Satellite image of NASA's Fire Information for Resource Management System of forest fires.(Courtesy- NASA)
Satellite image of NASA's Fire Information for Resource Management System of forest fires.(Courtesy- NASA)

Early summer, lack of rain spark fires

  • According to Forest Survey of India’s forest fire alert system, there were 2,317 fire points last year between February 26 and March 7, but the figure rose to 53,211 this time after data from the Suomi National Polar-orbiting Partnership (SNPP) was taken into account.
By Jayashree Nandi
PUBLISHED ON MAR 08, 2021 12:10 AM IST

Forest fires are raging in many parts of the country as the mercury spikes and there is a large rain deficiency except in parts of peninsular India, leading to an earlier than usual onset of the fire season, senior officials of the Forest Survey of India said on Saturday.

According to Forest Survey of India’s forest fire alert system, there were 2,317 fire points last year between February 26 and March 7, but the figure rose to 53,211 this time after data from the Suomi National Polar-orbiting Partnership (SNPP) was taken into account.

When data from the MODIS satellite is considered, there were 627 fire points last year during the same period while there are 6295 fire points this year. In the past seven days, Odisha alone recorded nearly 18,000 fire points as per SNPP followed by around 5000 fires in Telangana; around 4,500 fires in Jharkhand and 4300 in Madhya Pradesh.

“We depend on two satellites for fire data. SNPP collects forest fires at 375 metres resolution so even small fires are picked up. There could be many factors contributing to increased forest fires — one of them is fuel load. Whether forests have been cleared of dry twigs, branches, etc will have to be seen. Other important factors are soil moisture and heat, which help fires ignite quickly. In 2013, we did an assessment of the worst fire periods. It’s normally May which is also the hottest month in many states. But this year we may see a spike in April, also depending on temperatures,” said Sunil Chandra, deputy director, forest geoinformatics division.
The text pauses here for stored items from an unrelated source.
Definition slots_start : Z := round_up (size header) (align slot).

Lemma slots_start_spec : size header ≤ slots_start < size header + align slot ∧ (align slot | slots_start).
Proof using Hh Hs. destruct Hh as [Hp Hr], Hs as [Hq _]. by apply round_up_spec; [apply power_pos|lia]. Qed.

(** A geometry exists exactly for a capacity whose slots fit the largest
    layout. *)
Lemma duplex_geometry_spec cap : 0 ≤ cap ≤ usize_max →
  duplex_geometry header slot cap =
  if cap =? 0 then Err ZeroCapacity
  else if slots_start + 2 * cap * size slot <=? isize_max + 1 - Z.max (align header) (align slot)
  then Ok (mkDuplexGeometry (pad_to_align (mkLayout (slots_start + 2 * cap * size slot) (Z.max (align header) (align slot))))
             slots_start cap (2 ^ Z.log2_up (cap + 1)))
  else Err DuplexOverflow.
Proof using Hh Hs Hsz.
  intros Hc. pose proof slots_start_spec as [Hst _]. unfold duplex_geometry. destruct (Z.eqb_spec cap 0) as [|Hne]; [done|].
  set (n := 2 * cap * size slot). set (al := Z.max (align header) (align slot)).
  assert (Hal : is_power_of_two al = true) by (apply power_max; [apply Hh|apply Hs]).
  assert (Earr : layout_array slot (cap * 2) = if n <=? isize_max + 1 - align slot then Some (mkLayout n (align slot)) else None).
  { unfold layout_array, n. by replace (size slot * (cap * 2)) with (2 * cap * size slot) by lia. }
  assert (Eext : extend header (mkLayout n (align slot)) = if slots_start + n <=? isize_max + 1 - al then Some (mkLayout (slots_start + n) al, slots_start) else None).
  { change (extend header _) with (match from_size_align (slots_start + n) al with Some l => Some (l, slots_start) | None => None end).
    unfold from_size_align. rewrite Hal. cbn [andb]. by destruct (slots_start + n <=? isize_max + 1 - al). }
  destruct Hh as [Hp Hr], Hs as [Hq Hr']. destruct (Z.leb_spec (slots_start + n) (isize_max + 1 - al)) as [Hfit|Hfit].
  - assert (Hcap : cap ≤ 2 ^ 62 - 1).
    { pose proof (power_pos _ Hal). assert (2 * cap ≤ n) by (unfold n; nia). unfold isize_max, usize_bits in Hfit. change (2 ^ (64 - 1)) with (2 ^ 62 * 2) in Hfit. lia. }
    unfold checked_mul. destruct (Z.leb_spec (cap * 2) usize_max) as [_|Hbad]; [|unfold usize_max, usize_bits in Hbad; change (2 ^ 64) with (2 ^ 62 * 4) in Hbad; lia].
    cbn [ok_or]. rewrite Earr. destruct (Z.leb_spec n (isize_max + 1 - align slot)); [|unfold al in Hfit; lia]. cbn [ok_or]. rewrite Eext. cbn [ok_or fst snd].
    change (let! m := checked_add cap 1 in checked_next_power_of_two m) with (checked_add cap 1 ≫= checked_next_power_of_two). by rewrite next_lap by lia.
  - unfold checked_mul. destruct (cap * 2 <=? usize_max); [|done]. cbn [ok_or]. rewrite Earr.
    destruct (n <=? isize_max + 1 - align slot); [|done]. cbn [ok_or]. by rewrite Eext.
Qed.
(** C9: any number of threads adopt ports (issued or forged), invite, close and
    drop the roles of one channel and operate its queues, interleaved at every
    access; threads die at any access, and [Duplex::recover] runs for their
    participants, a recovery that dies and is repeated included.  No role is
    adopted twice in the same generation, by whomever, nor in a generation in
    which a thread that died had it; whoever holds a role rules its word, or has
    closed it; two threads never hold the same role; and a recovery that answers
    true leaves no role with the dead participant. *)
Theorem roles_exclusive g id (dx : Duplex V) (x : X) css s ps D :
  (∀ t, (t < length css)%nat → 0 ≤ own t < PARTICIPANT_CAPACITY) →
  Forall (Forall ccmd_ok) css → length (dx_roles dx) = 2%nat → rreach g id dx x css (s, ps) D →
  (∀ t es rs, ps !! t = Some (Ret (CDone es rs)) →
    NoDup es ∧
    (∀ r, r ∈ rs → let '(gen, owner, terminal) := RoleWord_parts (role_at (r_index r) (dx_roles s.1)) in
      gen = r_generation r ∧ (owner = Some (own t) ∨ owner = None ∧ terminal = true)) ∧
    (∀ t' es' rs', t ≠ t' → ps !! t' = Some (Ret (CDone es' rs')) →
      (∀ e, e ∈ es → e ∉ es') ∧ ∀ r r', r ∈ rs → r' ∈ rs' → r_index r ≠ r_index r') ∧
    ∀ d w i, (d, w) ∈ D → 0 ≤ i < 2 → owned_by (own d) (role_at i w) = true → (i, (RoleWord_parts (role_at i w)).1.1) ∉ es) ∧
  ∀ d i, ps !! d = Some (Ret (CRecovered (Some true))) → 0 ≤ i < 2 → owned_by (own d) (role_at i (dx_roles s.1)) = false.
Proof.
  intros Hown Hcs Hlen Hreach.
  assert (Hn : length ps = length css). { change ps with (s, ps).2. induction Hreach as [|c c' t D Hr IH Hs|s' ps' d ? ? ? ? D Hr IH _]; [cbn; by rewrite length_imap| |cbn; by rewrite length_insert].
    destruct Hs. cbn in *. by rewrite length_insert. }
  assert (Hsome : (0 < length css)%nat ∨ length ps = 0%nat) by lia.
  destruct Hsome as [Hsome|Hsome]; [|split; [intros t es rs Ht%lookup_lt_Some|intros d i Ht%lookup_lt_Some]; lia].
  destruct (rreach_ok g id dx x css Hown Hcs Hlen Hsome _ _ Hreach) as (a & [HI Hwp'] & Hdeaths). cbn [fst snd] in *.
  assert (Hwp : ∀ t es rs, ps !! t = Some (Ret (CDone es rs)) → (t ∉ D.*1) ∧ holds own t rs es a) by (intros t es rs Ht; apply (Hwp' _ _ Ht)). split.
  - intros t es rs Ht. destruct (Hwp _ _ _ Ht) as [Hlive [Hnd Hk Hds He Hc]]. split_and!; [done|..].
    + intros r (_ & _ & _ & z & Hz & Hg & Hau)%(proj1 (Forall_forall _ _) Hk). destruct (word_at _ _ _ _ _ HI Hz) as [-> Hok]. rewrite parts_rw by done. by destruct z as [[]].
    + intros t' es' rs' Hne Ht'. destruct (Hwp _ _ _ Ht') as [_ [_ Hk' _ _ Hc']]. split.
      * intros e Hin Hin'. apply Hne. eapply claims_once; [done|by apply Hc|by apply Hc'].
      * intros r r' (_ & _ & Hcl & z & Hz & Hg & _)%(proj1 (Forall_forall _ _) Hk) (_ & _ & Hcl' & z' & Hz' & Hg' & _)%(proj1 (Forall_forall _ _) Hk') E.
        rewrite <- E in *. assert (z' = z) as -> by (rewrite Hz in Hz'; by injection Hz'). apply Hne. eapply claims_once; [done|exact Hcl|]. by rewrite <- Hg, Hg'.
    + intros d w i Hin Hi Ho He'. apply Hlive. apply list_elem_of_fmap. exists (d, w). split; [|done]. cbn.
      eapply claims_once; [exact Hnd|by apply Hc, He'|by apply Hdeaths].
  - intros d i Hd Hi. destruct (Hwp' _ _ Hd) as [_ Hc]. specialize (Hc eq_refl).
    destruct (lookup_lt_is_Some_2 (rg_words a) (Z.to_nat i)) as [z Hz]; [destruct HI as [_ -> _ _ _ _]; lia|]. destruct (word_at _ _ _ _ _ HI Hz) as [-> Hok].
    unfold owned_by. rewrite parts_rw by done. apply bool_decide_eq_false. apply (Hc i z); [|done]. assert (i = 0 ∨ i = 1) as [-> | ->] by lia; [right|]; by left.
Qed.
End Clients.

(** A creator that invites twice, and two participants that adopt: the first
    takes the role in generation 2 and dies, and the second gets it in
    generation 4. *)
Definition demo_channel : ChannelId := mkChannelId (mkId (mkRegionId 1 2) 0 0 1) 3.
Definition demo_port (generation : Z) : Port := mkPort demo_channel 1 generation.
Definition demo_map : Region := mkRegion (mkMap 4096 65536 3) (mkMember 0 1) (mkRegionId 1 2) true.

Definition demo_ccmds : list (list (ccmd Z)) :=
  [[CInvite 0; CInvite 0]; [CAdopt 8192 3 (demo_port 2)]; [CAdopt 8192 3 (demo_port 4)]].

Definition demo_duplex : DuplexGeometry := mkDuplexGeometry (mkLayout 1472 64) 320 3 4.
Definition drop_any (_ : Z) (_ : unit) : bool * unit := (true, tt).
Definition reclaim_any (_ _ : Z) (_ : unit) : bool * unit := (true, tt).

#[local] Abbreviation demo_start := (cstart drop_any (mkLayout 320 64) (mkLayout 192 64) demo_map Z.of_nat demo_duplex demo_channel (Duplex_blank 3) tt demo_ccmds).

Definition demo_death := sched [0; 0; 0; 1]%nat demo_start.

Definition demo_roles := sched (replicate 60 1%nat ++ [0; 0; 0; 2; 2]%nat)
  (demo_death.1, <[1%nat := crecover reclaim_any (mkLayout 320 64) (mkLayout 192 64) 3 1472 (Z.of_nat 1) 2 [true; false]]> demo_death.2).

Lemma demo_roles_reach :
  rreach drop_any reclaim_any (mkLayout 320 64) (mkLayout 192 64) demo_map Z.of_nat demo_duplex demo_channel (Duplex_blank 3) tt demo_ccmds
    demo_roles [(1%nat, dx_roles demo_death.1.1)].
Proof.
  unfold demo_roles. eapply rreach_run; [|apply sched_reach]. apply (rreach_death _ _ _ _ _ _ _ _ _ _ _ _ _ 1 3 1472 2 [true; false]); [|intros t E; apply Nat2Z.inj; exact E].
  eapply rreach_run; [constructor|]. rewrite <- surjective_pairing. apply sched_reach.
Qed.

Lemma roles_exclusive_witness :
  demo_roles.2 !! 2%nat = Some (Ret (CDone [(1, 4)] [mkRole demo_channel 3 4 1 4 2])) ∧ demo_roles.2 !! 1%nat = Some (Ret (CRecovered (Some true))) ∧
    owned_by 1 (role_at 1 (dx_roles demo_death.1.1)) = true ∧ owned_by 1 (role_at 1 (dx_roles demo_roles.1.1)) = false ∧
    (1, (RoleWord_parts (role_at 1 (dx_roles demo_death.1.1))).1.1) ∉ [(1, 4)].
Proof.
  destruct (roles_exclusive drop_any reclaim_any (mkLayout 320 64) (mkLayout 192 64) demo_map Z.of_nat demo_duplex demo_channel (Duplex_blank 3) tt demo_ccmds
    demo_roles.1 demo_roles.2 [(1%nat, dx_roles demo_death.1.1)]) as [Hlive Hdead].
  - intros t Ht. cbn in Ht. unfold PARTICIPANT_CAPACITY, usize_bits. lia.
  - repeat first [apply Forall_nil_2|apply Forall_cons; split]; cbn; done || lia.
  - reflexivity.
  - rewrite <- surjective_pairing. exact demo_roles_reach.
  - assert (E2 : demo_roles.2 !! 2%nat = Some (Ret (CDone [(1, 4)] [mkRole demo_channel 3 4 1 4 2]))) by (vm_compute; reflexivity).
    assert (E1 : demo_roles.2 !! 1%nat = Some (Ret (CRecovered (Some true)))) by (vm_compute; reflexivity).
    assert (Eo : owned_by 1 (role_at 1 (dx_roles demo_death.1.1)) = true) by (vm_compute; reflexivity).
    split; [exact E2|]. split; [exact E1|]. split; [exact Eo|]. split; [exact (Hdead 1%nat 1 E1 ltac:(lia))|].
    destruct (Hlive 2%nat _ _ E2) as (_ & _ & _ & Hd). apply (Hd 1%nat _ 1); [by left|lia|exact Eo].
Defined.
“The reasons for forest fires can be different in different states. Local factors are also important. This year and last year there has been a very high number of forest fires in Uttarakhand, also starting in October and November and resuming again from February. Not only fuel load, the topography in Uttarakhand also makes it prone to spread of fires,” added Chandra. The FSI’s data shows forest fires started spiking from January this year peaking dramatically in March.

According to a statement by India Meteorological Department on Friday, maximum temperatures are between 37 to 39 degree C over most places in West, Central, East and Southern Peninsula. The highest maximum temperature of 40.4 degree C was recorded at Bhubaneshwar in Odisha on Saturday. On Friday the highest maximum temperature was recorded at Bhuj-Rudramata (Saurashtra & Kutch) at 40 degrees C. The highest maximum temperatures were recorded at Brahmapuri (Vidarbha) at 39.8 degrees C, followed by Kothagudem (Telangana) at 39.5 degrees C and Chandrapur (Vidarbha) at 39.2 degrees C on Thursday.

The IMD’s climate summary for February showed rainfall over the country as a whole for the month was 7.6mm, 68% less than its Long Period Average (LPA) of 23.5mm making it the sixth lowest since 1901. In February, Odisha recorded 83% rain deficiency, Uttarakhand 71%, West Madhya Pradesh 68%, and Telangana 74%, among others. There was 72% rain deficiency in the country between March 1 and 6.

“Generally, when there is a dry period for a long time and temperatures are high, forest fires increase. They can, however, be triggered by human activity also. We are expecting some rain in the extreme northern parts of the country in the next few days and in some parts down south due to easterly activity. There is also a possibility of rain in the north-eastern states as we enter the pre-monsoon season. But I don’t see a possibility of rain in Odisha or other central parts unless a low-pressure area or other weather systems develop,” said DS Pai, climate scientist at IMD Pune.

Indian summer or what the India Meteorological Department calls “pre-monsoon season” in March-April-May has seen a very clear shift in its intensity since 1998. Long-term data from 1971 onwards suggests a shift to considerably warmer than normal summers since 1998 and more than doubling of deadly heatwave events as per the IMD’s assessment.